Problem to work on
Find every line below that contains the word "TrackTypes" and copy it out.

[Saved data entries]
________________________

(* ===== verification/LegislationRules.v ===== *)
(** * The thresholds of the legislature

    [legislation-vote/src/rules.rs] decides a body's vote as soon as the
    votes allow: [representative_decided] against [representative_final_passed],
    the count when the vote closes. *)
From S2P Require Import Prelude Cid Types TrackTypes State Interfaces.
From S2P Require Import LegislationVote.

(** Votes of a body of [total] members; [total] is a [u32]. *)
Definition votes_of (total y n : Z) : Prop := 0 <= y /\ 0 <= n /\ y + n <= total /\ total <= u32_max.

(** Later votes only add to the earlier ones. *)
Definition extends (y n y' n' : Z) : Prop := y <= y' /\ n <= n'.

Lemma final_passed_spec rule total y n :
  votes_of total y n ->
  representative_final_passed rule total y n = true <-> 0 < y + n /\
  match rule with
  | RegularRule => total * 80 < (y + n) * 100 /\ (y + n) * 60 <= y * 100
  | MajorRule => total * 90 < (y + n) * 100 /\ (y + n) * 70 <= y * 100
  | SpecialRule => y + n = total /\ total * 70 <= y * 100
  end.
Proof.
  intros (Hy & Hn & Hle & Hmax). unfold representative_final_passed, saturating_add.
  rewrite Z.min_r by lia. case_decide; [split; [done|]; lia|].
  destruct rule; rewrite andb_true_iff, ?bool_decide_eq_true; lia.
Qed.

Lemma decided_spec rule total y n :
  votes_of total y n ->
  representative_decided rule total y n =
  if decide (total = 0) then Some false
  else if decide (y + n = total) then Some (representative_final_passed rule total y n)
  else if decide (match rule with RegularRule => total * 40 | _ => total * 30 end < n * 100)
  then Some false else None.
Proof.
  intros (Hy & Hn & Hle & Hmax). unfold representative_decided, saturating_add.
  rewrite Z.min_r by lia. case_decide; [done|].
  destruct (total <=? y + n) eqn:Hall; (case_decide; [|]); try done; try lia.
  destruct rule; case_decide; destruct (_ <? _) eqn:?; (done || lia).
Qed.

Lemma decided_true rule total y n :
  votes_of total y n -> representative_decided rule total y n = Some true ->
  y + n = total /\ representative_final_passed rule total y n = true.
Proof.
  intros Hv. rewrite decided_spec by done. repeat case_decide; try done. by intros [= ?].
Qed.

Lemma decided_false rule total y n y' n' :
  votes_of total y n -> representative_decided rule total y n = Some false ->
  extends y n y' n' -> votes_of total y' n' ->
  representative_final_passed rule total y' n' = false.
Proof.
  intros Hv Hd [Hy Hn] Hv'. apply not_true_iff_false. rewrite final_passed_spec by done.
  intros [Hpos Hf]. pose proof Hv as (? & ? & ? & ?). pose proof Hv' as (? & ? & ? & ?).
  revert Hd. rewrite decided_spec by done. repeat case_decide; try done.
  - destruct rule; lia.
  - intros [= Hd]. apply not_true_iff_false in Hd. apply Hd. rewrite final_passed_spec by done.
    assert (y' = y) as -> by lia. assert (n' = n) as -> by lia. done.
  - destruct rule; lia.
Qed.

Lemma decided_none rule total y n :
  votes_of total y n -> representative_decided rule total y n = None ->
  y + n < total /\ representative_final_passed rule total (total - n) n = true.
Proof.
  intros Hv. pose proof Hv as (? & ? & ? & ?). rewrite decided_spec by done.
  repeat case_decide; try done. intros _. split; [lia|].
  rewrite final_passed_spec by (unfold votes_of; lia). destruct rule; lia.
Qed.

(** A body that nobody has voted in is undecided. *)
Lemma decided_fresh rule total :
  0 < total <= u32_max -> representative_decided rule total 0 0 = None.
Proof.
  intros Ht. rewrite decided_spec by (unfold votes_of; lia).
  rewrite !decide_False by (destruct rule; lia). done.
Qed.

(** C9: the vote of a body ends exactly when its outcome is settled: it is
    passed when everybody has voted and the final count passes, rejected as
    soon as no further votes can make the final count pass, and goes on
    exactly while somebody has not voted and the final count can still
    pass. *)
Theorem representative_decided_exact rule total y n (Hv : votes_of total y n) :
  match representative_decided rule total y n with
  | Some true => y + n = total /\ representative_final_passed rule total y n = true
  | Some false => forall y' n', extends y n y' n' -> votes_of total y' n' ->
      representative_final_passed rule total y' n' = false
  | None => y + n < total /\ exists y' n', extends y n y' n' /\ votes_of total y' n' /\
      representative_final_passed rule total y' n' = true
  end.
Proof.
  destruct (representative_decided rule total y n) as [[]|] eqn:Hd.
  - by apply decided_true.
  - intros y' n'. by apply (decided_false rule total y n).
  - destruct (decided_none rule total y n Hv Hd) as [Hlt Hf]. split; [done|].
    exists (total - n), n. destruct Hv as (? & ? & ? & ?).
    split_and!; [unfold extends; lia|unfold votes_of; lia|done].
Qed.

(** Of ten members four are against: six in favour can still pass a regular
    bill, and no more than that. *)
Lemma representative_decided_exact_witness :
  representative_decided RegularRule 10 3 4 = None /\
  exists y' n', extends 3 4 y' n' /\ votes_of 10 y' n' /\
    representative_final_passed RegularRule 10 y' n' = true.
Proof.
  split; [reflexivity|].
  assert (Hv : votes_of 10 3 4) by (unfold votes_of, u32_max; lia).
  exact (proj2 (representative_decided_exact RegularRule 10 3 4 Hv)).
Defined.

(** The referendum without the saturation of its [u64] products. *)
Lemma referendum_passed_spec eligible y n :
  0 <= y -> 0 <= n -> y + n <= eligible -> eligible * 100 <= u64_max ->
  referendum_passed eligible y n = true <->
  0 < y + n /\ eligible * 70 <= (y + n) * 100 /\ (y + n) * 70 <= y * 100.
Proof.
  intros Hy Hn Hle Hmax. unfold referendum_passed, saturating_add, saturating_mul.
  rewrite !Z.min_r by lia. case_decide; [split; [done|lia]|].
  rewrite andb_true_iff. lia.
Qed.
(* ===== verification/LegislationSafety.v ===== *)
(** * Votes of the legislature respect the engine

    The votes of the bodies, the stages a law goes through, their timeouts
    and the creation of the proposals keep the engine's invariant; the hooks
    of the track leave the engine's storage alone. *)
From S2P Require Import Prelude CidNumber.
From S2P Require Import Cid Types TrackTypes State Interfaces Runtime Ids Locks Data.
From S2P Require Import Cleanup Lifecycle Execution Expiry Maintenance Engine Invariant.
From S2P Require Import Safety Clients InternalVote InternalSafety JointVote JointSafety.
From S2P Require Import LegislationVote.

Section LegislationFrames.
Context `{Wt : Weights} `{Cfg : !Config} `{LCfg : !LegislationConfig} `{Ord : StorageOrder}
  {W : Type}.

Lemma frame_upd_lv f : track_frame (upd_lv f : RM W unit).
Proof. done. Qed.

Lemma frame_legislation_chunk pid limit :
  track_frame (legislation_cleanup_chunk pid limit : RS W (Z * bool)).
Proof.
  assert (H1 : forall p l, track_frame (cleanup_representative_votes_chunk p l : RS W _)).
  { intros p l s. unfold cleanup_representative_votes_chunk. by destruct (clear_prefix _ _ _). }
  assert (H2 : forall p l, track_frame (cleanup_leg_referendum_votes_chunk p l : RS W _)).
  { intros p l s. unfold cleanup_leg_referendum_votes_chunk. by destruct (clear_prefix _ _ _). }
  unfold legislation_cleanup_chunk. apply frame_sbind; [apply H1|intros [? ?]].
  case_match; [apply frame_sret|]. apply frame_sbind; [apply H2|intros [? ?]]. apply frame_sret.
Qed.

Lemma legislation_track_framed : track_framed (legislation_track : TrackHandler W).
Proof.
  split; intros; simpl; try done; apply frame_when_handled;
    [apply frame_legislation_chunk|done].
Qed.
End LegislationFrames.

#[export] Hint Extern 1 (preserves (good _) (upd_lv _)) =>
  apply good_framed, frame_upd_lv : preserves.
#[export] Hint Extern 1 (preserves (fresh _ _) (upd_lv _)) =>
  apply fresh_framed, frame_upd_lv : preserves.

(** Steps that read, check, or write outside the engine. *)
Ltac frame_step :=
  first [done | apply frame_ok_or | apply frame_ensure | apply frame_from_result
        | apply frame_upd_lv | apply frame_ret].

Section LegislationSafety.
Context `{Wt : Weights} `{Cfg : !Config} `{LCfg : !LegislationConfig} `{Ord : StorageOrder}
  {W : Type} `{Prov : !Providers W} `{Cb : !Callbacks W} `{Tr : !ProposalTracks W}
  `{CbL : !CallbackLaws Cb} `{TrL : !TrackLaws Tr}.
Implicit Types s : rt W.

Notation leg_run s0 pid st := (stage_run s0 pid PROPOSAL_KIND_LEGISLATION st).

(** ** Stages *)

Lemma with_window_identity new code now p :
  kind p = PROPOSAL_KIND_LEGISLATION -> rtc leg_stage_step (stage p) new ->
  same_identity p (with_window new code now p).
Proof. intros Hk Hs. split; try done; [by right|]. right; right. done. Qed.

Lemma good_move s0 pid st change :
  (forall p, kind p = PROPOSAL_KIND_LEGISLATION -> stage p = st ->
    same_identity p (change p) /\ status (change p) = status p) ->
  leg_run s0 pid st (move_proposal pid change).
Proof.
  intros Hch. unfold move_proposal. apply stage_run_framed; [done|intros now].
  intros s Hs Hst. autorewrite with run.
  destruct (Proposals (ve s) !! pid) as [p|] eqn:Hp; autorewrite with run; [|done].
  destruct (Hst p Hp) as [Hk Hstg]. destruct (Hch p Hk Hstg) as [Hid Hstatus].
  match goal with |- good s0 (_ ?s1).2 => assert (Hs1 : good s0 s1) end.
  { match goal with |- good s0 (set_ve ?f ?s1) =>
      apply (good_upd s0 f (fun _ => eq_refl) s1) end.
    by apply (good_update_proposal s0 s pid p). }
  by apply good_schedule_expiry.
Qed.

Lemma good_transition s0 pid st new :
  rtc leg_stage_step st new -> leg_run s0 pid st (transition_stage pid new).
Proof.
  intros Hst. unfold transition_stage. apply stage_run_framed; [done|intros now].
  apply stage_run_transact, good_move. intros p Hk <-.
  split; [by apply with_window_identity|done].
Qed.

Lemma good_advance_to_sign s0 pid : leg_run s0 pid STAGE_LEG_REPRESENTATIVE (advance_to_sign pid).
Proof.
  unfold advance_to_sign. apply stage_run_then; [|intros; solve_good].
  apply good_transition, rtc_once. constructor.
Qed.

Lemma good_advance_to_override s0 pid : leg_run s0 pid STAGE_LEG_SIGN (advance_to_override pid).
Proof.
  unfold advance_to_override. apply stage_run_framed; [done|intros _].
  apply stage_run_then; [|intros; solve_good]. apply good_transition, rtc_once. constructor.
Qed.

Lemma good_finalize_or_guard s0 pid st b :
  leg_stage_step st STAGE_LEG_CONSTITUTION_GUARD ->
  leg_run s0 pid st (finalize_or_guard pid b).
Proof.
  intros Hst. unfold finalize_or_guard.
  destruct b; [|apply stage_run_good, good_set_status_and_emit].
  unfold advance_to_guard. apply stage_run_framed; [done|intros _].
  apply stage_run_then; [|intros; solve_good]. by apply good_transition, rtc_once.
Qed.

Lemma good_advance_to_referendum s0 pid :
  leg_run s0 pid STAGE_LEG_REPRESENTATIVE (advance_to_referendum pid).
Proof.
  unfold advance_to_referendum. apply stage_run_framed; [done|intros now].
  apply stage_run_transact. do 2 (apply stage_run_framed; [frame_step|intros ?]).
  apply stage_run_then.
  - apply good_move. intros p Hk Hst. split; [|done].
    apply with_window_identity; [done|]. rewrite Hst. apply rtc_once. constructor.
  - intros _. unfold emit_proposal_advanced_to_referendum. solve_good.
Qed.

(** ** Bodies *)

Lemma good_finish_route s0 pid :
  leg_run s0 pid STAGE_LEG_REPRESENTATIVE (finish_representative_route pid).
Proof.
  unfold finish_representative_route. do 2 (apply stage_run_framed; [frame_step|intros ?]).
  case_match; [apply stage_run_good, good_set_status_and_emit|].
  case_decide; [apply good_advance_to_referendum|apply good_advance_to_sign].
Qed.

Lemma good_advance_body s0 pid :
  leg_run s0 pid STAGE_LEG_REPRESENTATIVE (advance_representative_body_or_finish pid).
Proof.
  unfold advance_representative_body_or_finish.
  do 2 (apply stage_run_framed; [frame_step|intros ?]). cbv zeta.
  case_match; [|apply good_finish_route].
  do 3 (apply stage_run_framed; [frame_step|intros ?]). apply stage_run_transact.
  apply stage_run_framed; [frame_step|intros _].
  apply stage_run_then; [|intros; solve_good].
  apply good_move. intros p Hk Hst. split; [|done]. by apply with_window_identity.
Qed.

Lemma good_body_passed s0 route pid :
  leg_run s0 pid STAGE_LEG_REPRESENTATIVE (representative_body_passed route pid).
Proof. destruct route; [apply good_finish_route|apply good_advance_body]. Qed.

Lemma good_representative_vote s0 who pid role b :
  preserves (good s0) (do_cast_representative_vote who pid role b).
Proof.
  intros s Hs. unfold do_cast_representative_vote.
  destruct (ensure_open_proposal pid s) as [[p|e] s1] eqn:Hr.
  2: { rewrite (bind_run_Err _ _ _ _ _ Hr). by apply ensure_open_Err in Hr as ->. }
  rewrite (bind_run _ _ _ _ _ Hr). apply ensure_open_Ok in Hr as (-> & Hp & _ & _).
  destruct (bool_decide (kind p = _)) eqn:Hk; autorewrite with run; [|done].
  destruct (bool_decide (stage p = _)) eqn:Hst; autorewrite with run; [|done].
  apply bool_decide_eq_true in Hk, Hst.
  match goal with |- good s0 (?m s).2 =>
    cut (leg_run s0 pid STAGE_LEG_REPRESENTATIVE m) end.
  { intros Hm. apply Hm; [done|by eapply at_stage_found]. }
  clear Hs Hp. do 14 (apply stage_run_framed; [frame_step|intros ?]).
  repeat case_match; try apply good_body_passed; apply stage_run_good; solve_good.
Qed.

(** ** Timeouts, of a proposal as the storage has it *)

(** The three checks every timeout starts with, and what follows them. *)
Lemma good_timeout_checks s0 pid p st s (m : RM W unit) :
  Proposals (ve s) !! pid = Some p -> kind p = PROPOSAL_KIND_LEGISLATION ->
  leg_run s0 pid st m -> good s0 s ->
  good s0 ((ensure (bool_decide (stage p = st)) (VotingErr InvalidProposalStage) ;;
    ensure (bool_decide (status p = STATUS_VOTING)) (VotingErr ProposalAlreadyFinalized) ;;
    now ← gets block_number;
    ensure (is_expired now (end_block p)) (VotingErr VoteNotExpired) ;; m) s).2.
Proof.
  intros Hp Hk Hm Hs. destruct (bool_decide (stage p = st)) eqn:Hst; autorewrite with run; [|done].
  apply bool_decide_eq_true in Hst.
  destruct (bool_decide (status p = STATUS_VOTING)); autorewrite with run; [|done].
  destruct (is_expired _ _); autorewrite with run; [|done].
  apply Hm; [done|by eapply at_stage_found].
Qed.

Lemma good_legislation_finalize s0 p pid s :
  Proposals (ve s) !! pid = Some p -> good s0 s ->
  good s0 (legislation_finalize_timeout p pid s).2.
Proof.
  intros Hp Hs. unfold legislation_finalize_timeout, legislation_handles.
  case_bool_decide as Hk; [|done]. rewrite sbind_run.
  match goal with |- good s0 (mret _ ?x).2 => change (good s0 x) end.
  repeat case_decide; try done; apply (good_timeout_checks s0 pid); try done.
  - do 6 (apply stage_run_framed; [frame_step|intros ?]).
    case_match; [apply good_body_passed|apply stage_run_good, good_set_status_and_emit].
  - do 3 (apply stage_run_framed; [frame_step|intros ?]).
    case_match; [|apply stage_run_good, good_set_status_and_emit].
    do 2 (apply stage_run_framed; [frame_step|intros ?]). apply good_finalize_or_guard. constructor.
  - do 2 (apply stage_run_framed; [frame_step|intros ?]).
    case_match; [apply good_advance_to_override|apply good_finalize_or_guard; constructor].
  - apply stage_run_good, good_set_status_and_emit.
  - apply stage_run_good, good_set_status_and_emit.
Qed.

(** ** The referendum and the signatures *)

Lemma good_leg_referendum_vote s0 who pid b :
  preserves (good s0) (do_cast_referendum_vote who pid b).
Proof. unfold do_cast_referendum_vote. solve_good. Qed.

Lemma ensure_in_stage_Ok pid st s meta s' :
  ensure_in_stage pid st s = (Ok meta, s') ->
  s' = s /\ LegislationMetas (lv s) !! pid = Some meta /\
  exists p, Proposals (ve s) !! pid = Some p /\ status p = STATUS_VOTING /\ stage p = st.
Proof. unfold ensure_in_stage. intros H. run_inv. split_and!; [done..|eauto]. Qed.

Lemma ensure_in_stage_Err pid st s e s' : ensure_in_stage pid st s = (Err e, s') -> s' = s.
Proof.
  unfold ensure_in_stage. autorewrite with run.
  destruct (Proposals (ve s) !! pid) as [p|]; autorewrite with run; [|by intros [= _ <-]].
  destruct (bool_decide (status p = _)); autorewrite with run; [|by intros [= _ <-]].
  destruct (bool_decide (stage p = _)); autorewrite with run; [|by intros [= _ <-]].
  by destruct (LegislationMetas (lv s) !! pid); autorewrite with run; [|intros [= _ <-]].
Qed.

(** Only proposals of the legislature are in its stages. *)
Lemma leg_stage_kind s pid p :
  engine_inv s -> Proposals (ve s) !! pid = Some p ->
  STAGE_LEG_REPRESENTATIVE <= stage p <= STAGE_LEG_CONSTITUTION_GUARD ->
  kind p = PROPOSAL_KIND_LEGISLATION.
Proof.
  intros Hi Hp Hr. revert Hr. unfold STAGE_LEG_REPRESENTATIVE, STAGE_LEG_CONSTITUTION_GUARD.
  destruct (inv_stage _ Hi _ _ Hp) as [[_ H]|[[_ H]|[[_ H]|[H _]]]]; [..|done];
    unfold STAGE_INTERNAL, STAGE_JOINT, STAGE_REFERENDUM, STAGE_ELECTION_POPULAR,
      STAGE_ELECTION_MUTUAL in H; lia.
Qed.

Lemma good_in_stage {A} s0 pid st (f : LegislationMeta -> RM W A) :
  STAGE_LEG_REPRESENTATIVE <= st <= STAGE_LEG_CONSTITUTION_GUARD ->
  (forall meta, leg_run s0 pid st (f meta)) ->
  preserves (good s0) (ensure_in_stage pid st ≫= f).
Proof.
  intros Hr Hf s Hs. destruct (ensure_in_stage pid st s) as [[meta|e] s1] eqn:Hrun.
  - rewrite (bind_run _ _ _ _ _ Hrun).
    apply ensure_in_stage_Ok in Hrun as (-> & _ & p & Hp & _ & Hst).
    apply Hf; [done|]. eapply at_stage_found; [done| |done].
    eapply leg_stage_kind; [by apply good_inv in Hs|done|by rewrite Hst].
  - rewrite (bind_run_Err _ _ _ _ _ Hrun). by apply ensure_in_stage_Err in Hrun as ->.
Qed.

Lemma good_executive_sign s0 who pid b : preserves (good s0) (do_executive_sign who pid b).
Proof.
  apply good_in_stage; [done|intros meta].
  do 4 (apply stage_run_framed; [frame_step|intros ?]).
  destruct b; [apply good_finalize_or_guard; constructor|].
  case_match; [apply good_advance_to_override|apply stage_run_good, good_set_status_and_emit].
Qed.

Lemma good_override_sign s0 who pid b : preserves (good s0) (do_override_sign who pid b).
Proof.
  apply good_in_stage; [done|intros meta].
  do 5 (apply stage_run_framed; [frame_step|intros ?]).
  destruct b; simpl; [|apply stage_run_good, good_set_status_and_emit].
  do 2 (apply stage_run_framed; [frame_step|intros ?]).
  case_match; [apply good_finalize_or_guard; constructor|apply stage_run_good; solve_good].
Qed.

Lemma good_guard_vote s0 who pid b : preserves (good s0) (do_guard_vote who pid b).
Proof.
  apply good_in_stage; [done|intros meta]. cbv zeta. apply stage_run_good. solve_good.
Qed.

(** ** Creation *)

Lemma fresh_legislation_voters s0 id pid meta plan :
  preserves (fresh s0 id) (snapshot_legislation_voters pid meta plan : RM W unit).
Proof. unfold snapshot_legislation_voters. solve_good. Qed.
Hint Resolve fresh_legislation_voters good_representative_vote : preserves.

Section Started.
Context (s0 : rt W) (Hi : engine_inv s0) (Hc : clock_ok s0).

Lemma holds_store_representative p meta lmeta scope plan :
  newborn p ->
  holds (good s0) (store_representative p meta lmeta scope plan) (fun _ => good s0).
Proof.
  intros Hp. unfold store_representative. eapply holds_bind; [by apply holds_allocate_and_lock|].
  intros id. cbn beta. do 2 (apply holds_keep; [solve_good|intros _]).
  apply holds_keep; [case_match; solve_good|intros _].
  eapply holds_bind; [by apply holds_insert_proposal|]. intros []. cbn beta.
  apply holds_preserves. solve_good.
Qed.

Lemma holds_create_representative who cid plan route rule proc subs lmeta :
  holds (good s0) (do_create_representative_proposal who cid plan route rule proc subs lmeta)
    (fun _ => good s0).
Proof.
  unfold do_create_representative_proposal.
  apply holds_keep; [solve_good|intros [code body]].
  do 12 (apply holds_keep; [solve_good|intros]). apply holds_transact.
  apply holds_store_representative. split; [done|]. do 3 right. by split.
Qed.

Lemma good_vote_as_proposer who id body : preserves (good s0) (vote_as_proposer who id body).
Proof. unfold vote_as_proposer. solve_good. Qed.

Lemma good_create_representative who cid plan route rule subs tag data :
  preserves (good s0) (create_representative_vote who cid plan route rule subs tag data).
Proof.
  unfold create_representative_vote. apply preserves_bind; [solve_good|intros [? body]].
  apply preserves_transact_holds.
  eapply holds_bind; [apply holds_create_representative|]. intros id. cbn beta.
  apply holds_keep; [solve_good|intros].
  eapply holds_bind; [apply holds_register|]. intros []. cbn beta.
  apply holds_preserves, good_vote_as_proposer.
Qed.

Lemma good_create_legislation who cid plan route rule proc tag data obj :
  preserves (good s0) (create_legislation_vote who cid plan route rule proc tag data obj).
Proof.
  unfold create_legislation_vote. apply preserves_bind; [solve_good|intros [? body]].
  apply preserves_transact_holds.
  eapply holds_bind; [apply holds_create_representative|]. intros id. cbn beta.
  apply holds_keep; [solve_good|intros].
  eapply holds_bind; [apply holds_register|]. intros []. cbn beta.
  apply holds_preserves. apply preserves_bind; [solve_good|intros].
  apply good_vote_as_proposer.
Qed.
End Started.
End LegislationSafety.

________________________

Result for this exercise
From S2P Require Import Prelude Cid Types TrackTypes State Interfaces.
From S2P Require Import Cid Types TrackTypes State Interfaces Runtime Ids Locks Data.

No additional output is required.